● **Task description**
Take the lines below beginning at the line that has "vms_db_busy_timeout_ms := 5000;" and stopping after the line that has "vms_live_client_queue_frames := 30;", and print them exactly as they are, with no other lines.

─── Data records

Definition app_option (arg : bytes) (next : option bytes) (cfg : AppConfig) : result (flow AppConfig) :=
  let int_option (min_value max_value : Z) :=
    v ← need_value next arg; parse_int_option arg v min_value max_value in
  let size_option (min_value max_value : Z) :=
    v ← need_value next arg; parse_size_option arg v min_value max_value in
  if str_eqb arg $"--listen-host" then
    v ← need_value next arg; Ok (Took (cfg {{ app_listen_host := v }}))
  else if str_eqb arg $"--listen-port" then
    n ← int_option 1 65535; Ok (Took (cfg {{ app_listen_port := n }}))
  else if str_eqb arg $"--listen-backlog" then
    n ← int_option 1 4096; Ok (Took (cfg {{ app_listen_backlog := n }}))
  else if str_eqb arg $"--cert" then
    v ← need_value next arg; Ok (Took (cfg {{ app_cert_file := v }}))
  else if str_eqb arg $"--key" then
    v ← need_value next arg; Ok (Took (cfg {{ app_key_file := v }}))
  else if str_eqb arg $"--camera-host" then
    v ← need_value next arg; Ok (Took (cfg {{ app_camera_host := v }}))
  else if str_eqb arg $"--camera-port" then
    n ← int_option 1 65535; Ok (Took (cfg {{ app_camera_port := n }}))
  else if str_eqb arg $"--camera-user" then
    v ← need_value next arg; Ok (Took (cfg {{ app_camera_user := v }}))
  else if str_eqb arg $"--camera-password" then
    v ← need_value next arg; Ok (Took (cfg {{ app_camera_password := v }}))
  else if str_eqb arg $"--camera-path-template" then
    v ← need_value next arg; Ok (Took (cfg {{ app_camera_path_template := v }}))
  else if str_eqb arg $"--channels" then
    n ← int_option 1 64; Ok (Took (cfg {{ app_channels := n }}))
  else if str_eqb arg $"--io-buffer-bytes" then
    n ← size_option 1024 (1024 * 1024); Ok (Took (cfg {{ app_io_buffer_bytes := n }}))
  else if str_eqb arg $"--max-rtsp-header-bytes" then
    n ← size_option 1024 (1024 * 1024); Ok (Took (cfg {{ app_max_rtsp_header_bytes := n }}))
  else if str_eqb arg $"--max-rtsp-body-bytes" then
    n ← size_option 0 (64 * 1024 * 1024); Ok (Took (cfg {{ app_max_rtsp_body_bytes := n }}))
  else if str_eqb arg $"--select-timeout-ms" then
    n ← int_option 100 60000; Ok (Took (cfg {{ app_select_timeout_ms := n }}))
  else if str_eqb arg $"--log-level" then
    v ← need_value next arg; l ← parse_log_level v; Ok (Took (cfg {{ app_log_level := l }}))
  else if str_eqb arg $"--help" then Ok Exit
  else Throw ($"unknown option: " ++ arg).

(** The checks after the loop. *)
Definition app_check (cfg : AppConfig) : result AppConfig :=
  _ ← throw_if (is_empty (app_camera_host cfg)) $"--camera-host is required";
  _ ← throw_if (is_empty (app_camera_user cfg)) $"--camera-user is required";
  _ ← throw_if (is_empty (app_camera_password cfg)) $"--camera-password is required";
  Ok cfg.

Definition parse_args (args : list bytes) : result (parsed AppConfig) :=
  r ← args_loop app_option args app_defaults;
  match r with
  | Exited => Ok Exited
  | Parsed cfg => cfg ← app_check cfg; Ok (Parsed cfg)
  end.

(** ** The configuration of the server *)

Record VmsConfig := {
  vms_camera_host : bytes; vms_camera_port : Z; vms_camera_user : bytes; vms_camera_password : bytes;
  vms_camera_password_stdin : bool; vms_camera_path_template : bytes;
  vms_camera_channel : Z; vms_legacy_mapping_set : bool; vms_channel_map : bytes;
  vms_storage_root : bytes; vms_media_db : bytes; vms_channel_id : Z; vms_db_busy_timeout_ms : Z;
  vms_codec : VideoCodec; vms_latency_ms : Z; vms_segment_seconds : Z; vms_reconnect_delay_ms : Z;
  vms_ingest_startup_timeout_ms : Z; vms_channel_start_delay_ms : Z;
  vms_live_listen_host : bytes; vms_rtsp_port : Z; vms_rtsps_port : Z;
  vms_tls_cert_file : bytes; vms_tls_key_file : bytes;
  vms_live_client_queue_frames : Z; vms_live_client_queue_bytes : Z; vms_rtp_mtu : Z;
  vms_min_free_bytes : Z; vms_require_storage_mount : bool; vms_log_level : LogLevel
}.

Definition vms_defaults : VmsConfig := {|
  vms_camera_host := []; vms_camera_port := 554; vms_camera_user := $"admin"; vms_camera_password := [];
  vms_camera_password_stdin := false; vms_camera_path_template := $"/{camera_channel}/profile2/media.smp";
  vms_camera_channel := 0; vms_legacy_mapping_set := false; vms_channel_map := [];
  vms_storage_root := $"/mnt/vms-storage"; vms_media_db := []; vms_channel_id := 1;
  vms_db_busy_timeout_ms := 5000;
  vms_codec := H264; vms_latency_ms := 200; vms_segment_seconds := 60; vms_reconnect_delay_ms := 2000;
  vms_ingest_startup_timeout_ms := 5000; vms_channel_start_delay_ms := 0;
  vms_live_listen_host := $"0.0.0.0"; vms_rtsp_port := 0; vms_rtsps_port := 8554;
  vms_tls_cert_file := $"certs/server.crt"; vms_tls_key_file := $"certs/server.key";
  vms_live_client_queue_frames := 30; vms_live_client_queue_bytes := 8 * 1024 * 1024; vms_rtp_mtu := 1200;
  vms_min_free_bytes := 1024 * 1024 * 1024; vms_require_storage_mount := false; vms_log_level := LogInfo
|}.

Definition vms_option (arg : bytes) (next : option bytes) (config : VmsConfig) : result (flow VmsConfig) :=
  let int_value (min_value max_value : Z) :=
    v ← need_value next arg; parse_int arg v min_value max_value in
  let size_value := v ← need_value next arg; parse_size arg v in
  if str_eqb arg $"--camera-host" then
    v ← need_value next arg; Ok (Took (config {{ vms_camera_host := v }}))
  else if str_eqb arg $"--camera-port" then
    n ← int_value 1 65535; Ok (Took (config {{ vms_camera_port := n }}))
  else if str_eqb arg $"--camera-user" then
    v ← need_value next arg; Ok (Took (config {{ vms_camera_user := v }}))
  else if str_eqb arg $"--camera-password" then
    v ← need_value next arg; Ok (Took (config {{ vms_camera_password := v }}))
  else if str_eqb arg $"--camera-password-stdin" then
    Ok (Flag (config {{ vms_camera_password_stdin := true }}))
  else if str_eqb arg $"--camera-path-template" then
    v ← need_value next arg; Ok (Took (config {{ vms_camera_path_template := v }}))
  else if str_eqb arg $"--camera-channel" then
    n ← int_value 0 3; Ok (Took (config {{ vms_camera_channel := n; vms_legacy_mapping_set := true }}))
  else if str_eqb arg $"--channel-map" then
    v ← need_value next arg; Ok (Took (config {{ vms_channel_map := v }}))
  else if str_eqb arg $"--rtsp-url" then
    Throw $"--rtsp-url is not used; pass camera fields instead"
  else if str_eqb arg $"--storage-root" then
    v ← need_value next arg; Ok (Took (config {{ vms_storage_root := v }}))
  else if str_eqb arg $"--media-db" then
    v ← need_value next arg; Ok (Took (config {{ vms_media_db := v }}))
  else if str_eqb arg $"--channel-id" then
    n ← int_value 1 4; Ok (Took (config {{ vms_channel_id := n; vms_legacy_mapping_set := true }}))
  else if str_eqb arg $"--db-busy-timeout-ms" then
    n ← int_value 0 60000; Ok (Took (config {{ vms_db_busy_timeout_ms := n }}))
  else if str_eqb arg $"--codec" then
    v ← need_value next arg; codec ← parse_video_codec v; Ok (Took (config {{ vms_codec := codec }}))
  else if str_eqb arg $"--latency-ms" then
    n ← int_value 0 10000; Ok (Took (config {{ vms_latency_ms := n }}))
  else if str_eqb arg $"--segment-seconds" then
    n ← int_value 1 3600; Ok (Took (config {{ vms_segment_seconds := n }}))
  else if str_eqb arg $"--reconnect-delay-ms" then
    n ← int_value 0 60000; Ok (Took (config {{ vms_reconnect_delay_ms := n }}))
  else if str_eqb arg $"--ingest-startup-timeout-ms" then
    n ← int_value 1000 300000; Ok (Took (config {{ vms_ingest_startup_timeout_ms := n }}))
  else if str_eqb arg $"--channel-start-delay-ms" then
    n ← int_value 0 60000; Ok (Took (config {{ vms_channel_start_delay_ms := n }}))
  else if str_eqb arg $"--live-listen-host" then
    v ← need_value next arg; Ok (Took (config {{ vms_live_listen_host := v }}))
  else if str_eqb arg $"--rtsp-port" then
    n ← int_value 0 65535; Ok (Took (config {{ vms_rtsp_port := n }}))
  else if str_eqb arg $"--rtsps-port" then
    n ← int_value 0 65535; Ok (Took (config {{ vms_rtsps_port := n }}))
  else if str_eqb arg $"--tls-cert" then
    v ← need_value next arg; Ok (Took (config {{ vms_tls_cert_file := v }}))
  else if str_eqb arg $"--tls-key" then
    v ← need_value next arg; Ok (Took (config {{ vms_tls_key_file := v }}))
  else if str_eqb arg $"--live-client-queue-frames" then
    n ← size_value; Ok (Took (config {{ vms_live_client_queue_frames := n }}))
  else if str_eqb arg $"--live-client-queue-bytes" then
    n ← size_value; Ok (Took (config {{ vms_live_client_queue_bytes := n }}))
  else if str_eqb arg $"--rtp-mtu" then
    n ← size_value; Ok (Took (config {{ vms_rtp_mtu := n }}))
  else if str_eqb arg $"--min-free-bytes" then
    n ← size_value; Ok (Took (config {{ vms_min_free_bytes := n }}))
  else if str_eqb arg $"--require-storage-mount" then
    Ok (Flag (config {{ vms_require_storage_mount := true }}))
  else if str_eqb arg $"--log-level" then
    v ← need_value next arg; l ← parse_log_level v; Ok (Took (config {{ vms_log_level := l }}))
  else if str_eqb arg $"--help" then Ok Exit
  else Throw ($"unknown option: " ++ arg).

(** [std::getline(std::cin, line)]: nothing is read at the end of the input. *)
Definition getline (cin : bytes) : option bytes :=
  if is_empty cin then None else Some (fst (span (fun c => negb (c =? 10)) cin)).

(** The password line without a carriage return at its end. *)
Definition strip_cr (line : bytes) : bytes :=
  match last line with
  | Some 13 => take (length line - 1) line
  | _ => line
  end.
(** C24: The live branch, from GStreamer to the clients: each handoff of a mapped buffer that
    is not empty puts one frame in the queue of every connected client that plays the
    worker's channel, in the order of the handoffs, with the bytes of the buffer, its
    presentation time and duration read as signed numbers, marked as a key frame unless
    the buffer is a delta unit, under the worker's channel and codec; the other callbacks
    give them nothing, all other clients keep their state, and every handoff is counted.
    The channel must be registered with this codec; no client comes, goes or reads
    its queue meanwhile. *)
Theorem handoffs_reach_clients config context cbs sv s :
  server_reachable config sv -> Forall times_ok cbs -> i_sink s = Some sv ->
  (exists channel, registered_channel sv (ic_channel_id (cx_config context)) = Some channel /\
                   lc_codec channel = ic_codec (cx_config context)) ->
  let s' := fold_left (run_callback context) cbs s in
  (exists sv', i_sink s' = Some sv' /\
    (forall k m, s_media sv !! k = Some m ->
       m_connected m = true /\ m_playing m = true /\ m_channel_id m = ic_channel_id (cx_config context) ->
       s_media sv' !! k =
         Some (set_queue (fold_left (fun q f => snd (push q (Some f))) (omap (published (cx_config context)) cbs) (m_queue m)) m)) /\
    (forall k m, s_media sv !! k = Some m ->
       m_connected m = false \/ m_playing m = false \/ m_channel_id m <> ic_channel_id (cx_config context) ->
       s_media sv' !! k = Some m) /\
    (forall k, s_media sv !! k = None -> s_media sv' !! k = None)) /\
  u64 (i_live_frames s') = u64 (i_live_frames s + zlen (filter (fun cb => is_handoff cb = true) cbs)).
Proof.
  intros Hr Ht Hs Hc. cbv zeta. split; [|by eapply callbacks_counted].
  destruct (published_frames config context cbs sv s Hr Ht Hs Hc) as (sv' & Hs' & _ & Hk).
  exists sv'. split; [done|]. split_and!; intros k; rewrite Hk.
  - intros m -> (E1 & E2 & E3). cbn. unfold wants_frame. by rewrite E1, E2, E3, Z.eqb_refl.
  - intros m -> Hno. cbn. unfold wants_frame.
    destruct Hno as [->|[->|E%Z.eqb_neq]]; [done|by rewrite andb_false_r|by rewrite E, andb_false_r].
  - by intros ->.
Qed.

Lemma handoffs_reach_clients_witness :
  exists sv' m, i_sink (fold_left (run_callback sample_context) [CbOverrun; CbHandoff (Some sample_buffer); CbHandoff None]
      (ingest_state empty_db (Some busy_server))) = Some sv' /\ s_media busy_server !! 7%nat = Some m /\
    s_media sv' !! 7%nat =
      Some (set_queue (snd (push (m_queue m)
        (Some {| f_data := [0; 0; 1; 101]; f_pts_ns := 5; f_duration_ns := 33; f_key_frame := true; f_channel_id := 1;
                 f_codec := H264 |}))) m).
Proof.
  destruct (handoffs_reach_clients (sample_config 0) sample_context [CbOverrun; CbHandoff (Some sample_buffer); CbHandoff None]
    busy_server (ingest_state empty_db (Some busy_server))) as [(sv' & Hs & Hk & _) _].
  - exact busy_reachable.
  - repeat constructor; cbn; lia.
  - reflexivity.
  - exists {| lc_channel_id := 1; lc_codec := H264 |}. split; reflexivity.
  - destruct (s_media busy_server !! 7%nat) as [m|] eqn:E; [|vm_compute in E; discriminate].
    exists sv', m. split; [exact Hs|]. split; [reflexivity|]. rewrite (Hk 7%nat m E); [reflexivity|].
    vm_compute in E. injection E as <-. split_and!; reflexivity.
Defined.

──────

● **The answer**
  vms_db_busy_timeout_ms := 5000;
  vms_codec := H264; vms_latency_ms := 200; vms_segment_seconds := 60; vms_reconnect_delay_ms := 2000;
  vms_ingest_startup_timeout_ms := 5000; vms_channel_start_delay_ms := 0;
  vms_live_listen_host := $"0.0.0.0"; vms_rtsp_port := 0; vms_rtsps_port := 8554;
  vms_tls_cert_file := $"certs/server.crt"; vms_tls_key_file := $"certs/server.key";
  vms_live_client_queue_frames := 30; vms_live_client_queue_bytes := 8 * 1024 * 1024; vms_rtp_mtu := 1200;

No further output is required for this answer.